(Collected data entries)
######
(** ** A glyph is blank exactly where the brightness is 0 *)

Lemma glyph_ok_grids m m' : grids m' = grids m -> glyph_ok m -> glyph_ok m'.
Proof. unfold grids, glyph_ok. intros [= -> ->]. auto. Qed.

Lemma glyph_ok_at m row col :
  glyph_ok m -> screen_at m row col = space <-> brightness_at m row col = 0.
Proof.
  intros H. unfold screen_at, brightness_at.
  apply (Forall2_grid_get blank_iff_dark); [exact H|done].
Qed.

Lemma grid_set_same {A : Type} (d : A) (g : list (list A)) row col :
  grid_set g row col (grid_get d g row col) = g \/
  (g !! Z.to_nat row ≫= fun r => r !! Z.to_nat col) = None.
Proof.
  unfold grid_set, grid_get.
  destruct (g !! Z.to_nat row) as [r|] eqn:Hr; cbn; [|by right].
  destruct (r !! Z.to_nat col) as [x|] eqn:Hx; cbn; [left|by right].
  apply list_eq. intros i. rewrite list_lookup_alter.
  destruct (decide (Z.to_nat row = i)) as [<-|]; [|done].
  rewrite Hr. cbn. by rewrite list_insert_id.
Qed.

(** A write of a glyph with a positive brightness, as the head and the tail
    do it. *)
Lemma put_lit_glyph_ok row col c b m :
  c <> space -> b <> 0 -> glyph_ok m ->
  glyph_ok (put_brightness row col b (put_screen row col c m)).
Proof.
  intros Hc Hb Hm. unfold glyph_ok, put_brightness, put_screen. cbn.
  apply Forall2_grid_set; [exact Hm|]. split; intros; congruence.
Qed.

Lemma fade_cell_glyph_ok row col m :
  0 <= row -> 0 <= col -> glyph_ok m -> glyph_ok (fade_cell row col m).
Proof.
  intros Hr Hc Hm. unfold fade_cell.
  destruct (Z.ltb_spec 0 (brightness_at m row col)) as [Hpos|]; [|exact Hm].
  rewrite brightness_at_put by lia.
  destruct (Z.leb_spec (brightness_at m row col - 3) 0) as [Hle|Hgt];
    unfold glyph_ok, put_brightness, put_screen; cbn.
  - rewrite grid_set_twice. apply Forall2_grid_set; [exact Hm|done].
  - destruct (grid_set_same space (screen m) row col) as [Hsame|Hnone].
    + rewrite <- Hsame at 1. apply Forall2_grid_set; [exact Hm|].
      pose proof (glyph_ok_at m row col Hm) as Hat.
      unfold screen_at in Hat. split; [|lia].
      intros Hsp. apply Hat in Hsp. lia.
    + (* the cell exists in the brightness grid, hence in the screen grid *)
      exfalso.
      assert (Hcell : is_Some (brightness m !! Z.to_nat row
                               ≫= fun x => x !! Z.to_nat col)).
      { apply (grid_get_Some 0). unfold brightness_at in Hpos. lia. }
      destruct Hcell as [b Hb].
      destruct (brightness m !! Z.to_nat row) as [rb|] eqn:Hrb; [|done].
      destruct (Forall2_lookup_r _ _ _ _ _ Hm Hrb) as (rs & Hrs & Hrow).
      rewrite Hrs in Hnone. cbn in Hnone, Hb.
      destruct (Forall2_lookup_r _ _ _ _ _ Hrow Hb) as (x & Hx & _).
      congruence.
Qed.

Lemma fade_glyph_ok m : glyph_ok m -> glyph_ok (fade m).
Proof.
  intros Hm. unfold fade. apply (for_loop_invariant glyph_ok); [exact Hm|].
  intros row x Hrow Hx. apply (for_loop_invariant glyph_ok); [exact Hx|].
  intros col y Hcol Hy. apply fade_cell_glyph_ok; [lia..|exact Hy].
Qed.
######
→ **Action item**: Lines above that have "split": copy each of them.

→ **Output of the exercise**:
  apply Forall2_grid_set; [exact Hm|]. split; intros; congruence.
      unfold screen_at in Hat. split; [|lia].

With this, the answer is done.